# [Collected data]

[Start of section]

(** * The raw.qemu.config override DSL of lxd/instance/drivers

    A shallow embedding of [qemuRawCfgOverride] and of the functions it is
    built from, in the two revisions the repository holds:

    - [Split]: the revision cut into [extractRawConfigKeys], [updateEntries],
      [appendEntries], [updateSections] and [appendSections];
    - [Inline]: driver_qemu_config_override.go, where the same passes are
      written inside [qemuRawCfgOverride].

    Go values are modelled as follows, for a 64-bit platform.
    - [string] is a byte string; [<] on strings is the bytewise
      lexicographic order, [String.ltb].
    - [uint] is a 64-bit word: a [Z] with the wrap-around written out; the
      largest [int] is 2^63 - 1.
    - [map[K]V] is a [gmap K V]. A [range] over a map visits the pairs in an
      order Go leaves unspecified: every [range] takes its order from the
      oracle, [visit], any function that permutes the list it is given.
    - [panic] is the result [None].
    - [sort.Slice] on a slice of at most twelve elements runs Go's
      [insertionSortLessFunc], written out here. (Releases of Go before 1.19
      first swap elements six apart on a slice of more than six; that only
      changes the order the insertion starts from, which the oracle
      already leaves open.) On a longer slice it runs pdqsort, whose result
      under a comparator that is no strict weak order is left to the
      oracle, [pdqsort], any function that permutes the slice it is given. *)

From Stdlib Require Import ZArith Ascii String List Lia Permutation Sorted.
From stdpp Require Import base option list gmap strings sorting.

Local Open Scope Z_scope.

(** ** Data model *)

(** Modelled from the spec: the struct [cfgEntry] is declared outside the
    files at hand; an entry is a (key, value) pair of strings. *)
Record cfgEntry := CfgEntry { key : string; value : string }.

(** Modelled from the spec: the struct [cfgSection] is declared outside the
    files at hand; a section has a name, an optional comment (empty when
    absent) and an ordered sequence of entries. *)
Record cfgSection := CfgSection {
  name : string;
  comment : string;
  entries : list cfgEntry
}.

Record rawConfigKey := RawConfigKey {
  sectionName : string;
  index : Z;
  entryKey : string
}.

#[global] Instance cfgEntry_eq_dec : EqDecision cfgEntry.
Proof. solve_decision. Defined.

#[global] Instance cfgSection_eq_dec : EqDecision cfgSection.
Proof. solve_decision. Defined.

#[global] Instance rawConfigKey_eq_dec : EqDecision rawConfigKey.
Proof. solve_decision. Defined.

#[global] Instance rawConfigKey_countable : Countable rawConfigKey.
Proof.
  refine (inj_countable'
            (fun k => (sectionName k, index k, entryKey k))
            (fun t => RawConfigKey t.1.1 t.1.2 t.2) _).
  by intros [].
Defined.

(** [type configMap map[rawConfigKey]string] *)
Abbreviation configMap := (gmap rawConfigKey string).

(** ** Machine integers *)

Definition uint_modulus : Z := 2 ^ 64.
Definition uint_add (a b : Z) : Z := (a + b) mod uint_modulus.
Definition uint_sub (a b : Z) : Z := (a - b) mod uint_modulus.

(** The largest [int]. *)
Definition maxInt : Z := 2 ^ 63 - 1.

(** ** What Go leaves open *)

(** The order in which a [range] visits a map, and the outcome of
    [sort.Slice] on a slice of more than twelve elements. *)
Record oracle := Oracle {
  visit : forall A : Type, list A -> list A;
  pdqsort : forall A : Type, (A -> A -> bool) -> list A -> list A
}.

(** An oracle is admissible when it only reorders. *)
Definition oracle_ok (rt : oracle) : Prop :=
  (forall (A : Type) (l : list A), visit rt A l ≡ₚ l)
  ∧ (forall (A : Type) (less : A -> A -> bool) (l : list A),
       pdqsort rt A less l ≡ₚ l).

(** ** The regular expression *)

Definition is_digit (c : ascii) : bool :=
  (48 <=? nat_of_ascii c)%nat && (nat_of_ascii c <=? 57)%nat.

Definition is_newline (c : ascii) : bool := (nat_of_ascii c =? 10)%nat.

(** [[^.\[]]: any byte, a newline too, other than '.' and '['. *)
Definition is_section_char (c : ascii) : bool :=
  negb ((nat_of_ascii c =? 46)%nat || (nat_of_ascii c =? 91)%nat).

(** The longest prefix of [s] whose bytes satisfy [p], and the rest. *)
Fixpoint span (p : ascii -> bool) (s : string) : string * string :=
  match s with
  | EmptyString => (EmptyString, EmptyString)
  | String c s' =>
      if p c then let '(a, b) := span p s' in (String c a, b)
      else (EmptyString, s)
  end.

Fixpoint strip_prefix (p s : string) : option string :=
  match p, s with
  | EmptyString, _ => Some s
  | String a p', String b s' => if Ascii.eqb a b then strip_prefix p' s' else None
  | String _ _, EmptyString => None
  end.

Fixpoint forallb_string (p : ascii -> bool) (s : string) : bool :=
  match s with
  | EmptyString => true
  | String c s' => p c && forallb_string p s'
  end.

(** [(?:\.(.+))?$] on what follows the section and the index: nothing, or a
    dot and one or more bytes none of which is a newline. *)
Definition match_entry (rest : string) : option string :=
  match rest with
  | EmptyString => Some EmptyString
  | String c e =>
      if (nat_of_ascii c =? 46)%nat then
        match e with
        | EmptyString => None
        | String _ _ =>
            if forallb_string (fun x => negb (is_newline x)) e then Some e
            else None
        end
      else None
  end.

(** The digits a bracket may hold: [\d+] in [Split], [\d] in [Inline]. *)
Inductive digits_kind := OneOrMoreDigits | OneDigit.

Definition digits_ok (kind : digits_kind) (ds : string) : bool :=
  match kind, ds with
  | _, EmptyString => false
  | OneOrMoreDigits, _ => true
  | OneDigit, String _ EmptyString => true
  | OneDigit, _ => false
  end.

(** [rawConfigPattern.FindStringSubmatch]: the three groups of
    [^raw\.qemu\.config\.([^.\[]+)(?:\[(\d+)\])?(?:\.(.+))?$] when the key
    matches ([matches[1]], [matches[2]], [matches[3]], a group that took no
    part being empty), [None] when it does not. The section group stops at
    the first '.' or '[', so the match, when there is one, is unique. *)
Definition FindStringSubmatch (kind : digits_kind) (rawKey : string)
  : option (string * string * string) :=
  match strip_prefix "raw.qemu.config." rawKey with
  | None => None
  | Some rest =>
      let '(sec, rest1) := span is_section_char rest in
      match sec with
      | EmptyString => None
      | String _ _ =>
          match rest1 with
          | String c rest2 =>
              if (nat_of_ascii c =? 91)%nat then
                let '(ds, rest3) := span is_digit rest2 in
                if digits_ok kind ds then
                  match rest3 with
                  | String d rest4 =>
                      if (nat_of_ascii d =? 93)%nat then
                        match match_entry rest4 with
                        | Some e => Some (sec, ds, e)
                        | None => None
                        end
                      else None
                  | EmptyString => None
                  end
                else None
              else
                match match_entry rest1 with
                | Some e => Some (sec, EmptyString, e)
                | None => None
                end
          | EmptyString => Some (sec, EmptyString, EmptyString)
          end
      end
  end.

[End of section]
[Start of section]

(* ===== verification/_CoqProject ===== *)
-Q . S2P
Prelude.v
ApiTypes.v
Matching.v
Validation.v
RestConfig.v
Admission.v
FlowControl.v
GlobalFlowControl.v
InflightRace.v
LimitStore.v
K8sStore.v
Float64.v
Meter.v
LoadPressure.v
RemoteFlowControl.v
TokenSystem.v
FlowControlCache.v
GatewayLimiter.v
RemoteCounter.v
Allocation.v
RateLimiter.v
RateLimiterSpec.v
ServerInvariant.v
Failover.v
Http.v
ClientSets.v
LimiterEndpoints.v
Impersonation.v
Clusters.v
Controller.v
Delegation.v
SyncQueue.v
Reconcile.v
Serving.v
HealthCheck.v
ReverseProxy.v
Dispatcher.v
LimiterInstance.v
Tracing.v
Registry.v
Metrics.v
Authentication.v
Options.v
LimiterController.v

[End of section]
[Start of section]

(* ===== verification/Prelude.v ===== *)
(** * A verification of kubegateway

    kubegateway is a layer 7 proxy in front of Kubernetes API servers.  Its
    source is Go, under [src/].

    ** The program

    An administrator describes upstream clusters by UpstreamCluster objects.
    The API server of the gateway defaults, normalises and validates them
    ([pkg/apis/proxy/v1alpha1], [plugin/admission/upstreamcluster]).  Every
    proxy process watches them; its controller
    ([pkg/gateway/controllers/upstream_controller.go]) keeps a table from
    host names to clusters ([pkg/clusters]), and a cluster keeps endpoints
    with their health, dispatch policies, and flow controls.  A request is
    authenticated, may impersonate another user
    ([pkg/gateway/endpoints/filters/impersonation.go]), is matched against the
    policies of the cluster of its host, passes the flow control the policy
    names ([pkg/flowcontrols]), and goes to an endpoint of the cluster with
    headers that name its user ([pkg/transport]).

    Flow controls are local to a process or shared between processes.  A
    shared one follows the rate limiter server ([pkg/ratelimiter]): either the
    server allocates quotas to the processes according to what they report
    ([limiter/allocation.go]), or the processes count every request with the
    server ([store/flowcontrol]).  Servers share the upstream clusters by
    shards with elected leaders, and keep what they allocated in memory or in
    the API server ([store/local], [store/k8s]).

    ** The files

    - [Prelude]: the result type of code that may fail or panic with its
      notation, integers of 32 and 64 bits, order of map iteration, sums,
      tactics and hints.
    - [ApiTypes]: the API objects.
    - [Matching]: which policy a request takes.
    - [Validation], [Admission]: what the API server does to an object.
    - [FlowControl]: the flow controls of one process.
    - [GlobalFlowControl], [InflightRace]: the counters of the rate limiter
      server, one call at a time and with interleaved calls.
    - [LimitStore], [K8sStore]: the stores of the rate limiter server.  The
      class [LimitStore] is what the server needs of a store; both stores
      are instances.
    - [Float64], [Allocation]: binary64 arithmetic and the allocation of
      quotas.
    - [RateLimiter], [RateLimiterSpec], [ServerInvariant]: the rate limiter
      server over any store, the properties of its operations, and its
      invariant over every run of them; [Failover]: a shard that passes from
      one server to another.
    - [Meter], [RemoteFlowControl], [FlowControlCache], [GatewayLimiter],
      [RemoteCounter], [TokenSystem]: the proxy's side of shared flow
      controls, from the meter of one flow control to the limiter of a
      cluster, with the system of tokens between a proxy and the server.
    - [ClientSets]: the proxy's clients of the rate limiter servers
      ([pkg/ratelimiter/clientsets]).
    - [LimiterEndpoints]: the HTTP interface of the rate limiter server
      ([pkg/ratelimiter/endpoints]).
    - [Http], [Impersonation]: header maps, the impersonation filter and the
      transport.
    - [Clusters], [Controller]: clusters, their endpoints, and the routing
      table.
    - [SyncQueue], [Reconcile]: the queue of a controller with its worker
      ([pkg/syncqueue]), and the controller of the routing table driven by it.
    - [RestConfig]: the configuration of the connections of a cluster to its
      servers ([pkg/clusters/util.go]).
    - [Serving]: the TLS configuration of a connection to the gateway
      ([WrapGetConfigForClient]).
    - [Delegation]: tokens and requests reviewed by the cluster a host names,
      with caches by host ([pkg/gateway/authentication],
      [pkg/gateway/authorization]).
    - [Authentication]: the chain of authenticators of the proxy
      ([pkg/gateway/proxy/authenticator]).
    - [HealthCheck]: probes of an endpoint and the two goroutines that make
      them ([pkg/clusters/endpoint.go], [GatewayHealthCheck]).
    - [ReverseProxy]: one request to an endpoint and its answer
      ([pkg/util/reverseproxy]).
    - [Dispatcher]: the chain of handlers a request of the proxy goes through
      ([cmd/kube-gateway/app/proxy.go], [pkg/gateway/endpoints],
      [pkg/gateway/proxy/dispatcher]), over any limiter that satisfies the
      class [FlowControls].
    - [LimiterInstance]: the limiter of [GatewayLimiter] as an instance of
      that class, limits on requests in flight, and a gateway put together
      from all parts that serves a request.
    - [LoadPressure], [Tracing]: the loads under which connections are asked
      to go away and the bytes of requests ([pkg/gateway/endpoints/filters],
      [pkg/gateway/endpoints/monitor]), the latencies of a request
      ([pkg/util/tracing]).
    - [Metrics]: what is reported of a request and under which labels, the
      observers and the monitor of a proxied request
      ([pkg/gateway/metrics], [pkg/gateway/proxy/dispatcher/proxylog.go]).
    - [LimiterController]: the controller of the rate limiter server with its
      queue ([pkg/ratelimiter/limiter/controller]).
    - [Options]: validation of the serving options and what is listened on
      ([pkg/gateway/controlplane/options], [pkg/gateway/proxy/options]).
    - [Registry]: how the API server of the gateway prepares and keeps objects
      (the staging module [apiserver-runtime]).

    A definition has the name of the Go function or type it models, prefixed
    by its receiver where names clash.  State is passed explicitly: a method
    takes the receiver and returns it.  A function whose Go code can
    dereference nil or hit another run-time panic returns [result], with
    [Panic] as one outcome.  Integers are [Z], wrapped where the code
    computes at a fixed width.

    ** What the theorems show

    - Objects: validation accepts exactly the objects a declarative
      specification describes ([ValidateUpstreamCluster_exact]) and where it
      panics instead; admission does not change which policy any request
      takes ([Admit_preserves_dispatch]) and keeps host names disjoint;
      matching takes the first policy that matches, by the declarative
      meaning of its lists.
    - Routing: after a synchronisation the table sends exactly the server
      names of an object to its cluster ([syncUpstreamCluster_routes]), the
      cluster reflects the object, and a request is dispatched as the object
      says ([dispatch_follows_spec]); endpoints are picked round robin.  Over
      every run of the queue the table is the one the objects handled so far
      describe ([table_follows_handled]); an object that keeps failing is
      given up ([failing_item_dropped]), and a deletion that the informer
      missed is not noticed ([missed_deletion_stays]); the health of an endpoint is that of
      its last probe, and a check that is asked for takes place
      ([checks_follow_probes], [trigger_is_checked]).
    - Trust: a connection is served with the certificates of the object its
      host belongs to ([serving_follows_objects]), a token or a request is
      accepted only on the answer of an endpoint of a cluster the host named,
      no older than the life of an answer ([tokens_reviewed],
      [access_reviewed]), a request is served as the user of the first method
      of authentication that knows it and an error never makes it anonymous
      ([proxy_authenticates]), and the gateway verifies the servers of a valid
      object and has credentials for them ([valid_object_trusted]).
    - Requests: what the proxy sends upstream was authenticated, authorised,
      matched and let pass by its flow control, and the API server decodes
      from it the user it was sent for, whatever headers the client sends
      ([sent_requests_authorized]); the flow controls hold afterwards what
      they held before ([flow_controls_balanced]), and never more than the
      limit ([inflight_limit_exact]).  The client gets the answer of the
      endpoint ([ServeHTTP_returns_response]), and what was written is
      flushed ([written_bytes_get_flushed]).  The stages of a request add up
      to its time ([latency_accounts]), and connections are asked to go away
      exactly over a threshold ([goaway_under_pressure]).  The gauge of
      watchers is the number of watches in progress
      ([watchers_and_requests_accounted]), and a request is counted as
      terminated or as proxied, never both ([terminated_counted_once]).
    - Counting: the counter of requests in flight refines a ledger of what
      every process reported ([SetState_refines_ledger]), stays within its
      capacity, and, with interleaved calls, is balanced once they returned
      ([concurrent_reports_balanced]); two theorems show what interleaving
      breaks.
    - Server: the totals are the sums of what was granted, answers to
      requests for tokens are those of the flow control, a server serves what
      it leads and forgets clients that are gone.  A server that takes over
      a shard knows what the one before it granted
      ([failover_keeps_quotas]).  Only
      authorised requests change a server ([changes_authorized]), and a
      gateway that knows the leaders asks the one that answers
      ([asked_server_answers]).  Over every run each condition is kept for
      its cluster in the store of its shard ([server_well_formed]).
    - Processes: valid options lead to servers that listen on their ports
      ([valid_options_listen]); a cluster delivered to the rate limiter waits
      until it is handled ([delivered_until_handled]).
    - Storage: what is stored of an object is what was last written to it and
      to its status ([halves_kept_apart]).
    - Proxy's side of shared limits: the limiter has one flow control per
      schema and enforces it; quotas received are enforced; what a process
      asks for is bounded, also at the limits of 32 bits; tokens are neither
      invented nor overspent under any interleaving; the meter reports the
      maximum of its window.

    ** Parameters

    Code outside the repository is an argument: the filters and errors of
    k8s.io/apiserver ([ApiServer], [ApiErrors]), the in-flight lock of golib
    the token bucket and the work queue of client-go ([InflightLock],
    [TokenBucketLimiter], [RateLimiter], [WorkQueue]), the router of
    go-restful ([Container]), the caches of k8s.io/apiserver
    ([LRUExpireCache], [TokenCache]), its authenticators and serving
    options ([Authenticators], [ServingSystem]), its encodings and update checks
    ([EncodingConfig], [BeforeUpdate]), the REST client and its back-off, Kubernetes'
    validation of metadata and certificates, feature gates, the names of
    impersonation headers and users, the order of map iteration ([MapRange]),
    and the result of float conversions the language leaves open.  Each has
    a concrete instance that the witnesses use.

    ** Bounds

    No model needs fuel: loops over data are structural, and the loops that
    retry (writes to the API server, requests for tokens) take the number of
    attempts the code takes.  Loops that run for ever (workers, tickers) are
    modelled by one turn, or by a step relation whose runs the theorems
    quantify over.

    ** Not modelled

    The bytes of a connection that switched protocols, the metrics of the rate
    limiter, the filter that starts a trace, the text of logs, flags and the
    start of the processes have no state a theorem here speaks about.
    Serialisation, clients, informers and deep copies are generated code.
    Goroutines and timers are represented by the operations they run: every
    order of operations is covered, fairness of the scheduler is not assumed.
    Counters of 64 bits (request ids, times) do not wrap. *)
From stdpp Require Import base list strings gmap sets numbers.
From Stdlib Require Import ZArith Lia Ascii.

[End of section]

# [ACTIVITY]
Look above for the line containing "(** * The raw.qemu.config" and the line containing "[insertionSortLessFunc], written out". Transcribe both, with the lines between them, exactly.

# [RESPONSE TO THE EXERCISE]
(** * The raw.qemu.config override DSL of lxd/instance/drivers

    A shallow embedding of [qemuRawCfgOverride] and of the functions it is
    built from, in the two revisions the repository holds:

    - [Split]: the revision cut into [extractRawConfigKeys], [updateEntries],
      [appendEntries], [updateSections] and [appendSections];
    - [Inline]: driver_qemu_config_override.go, where the same passes are
      written inside [qemuRawCfgOverride].

    Go values are modelled as follows, for a 64-bit platform.
    - [string] is a byte string; [<] on strings is the bytewise
      lexicographic order, [String.ltb].
    - [uint] is a 64-bit word: a [Z] with the wrap-around written out; the
      largest [int] is 2^63 - 1.
    - [map[K]V] is a [gmap K V]. A [range] over a map visits the pairs in an
      order Go leaves unspecified: every [range] takes its order from the
      oracle, [visit], any function that permutes the list it is given.
    - [panic] is the result [None].
    - [sort.Slice] on a slice of at most twelve elements runs Go's
      [insertionSortLessFunc], written out here. (Releases of Go before 1.19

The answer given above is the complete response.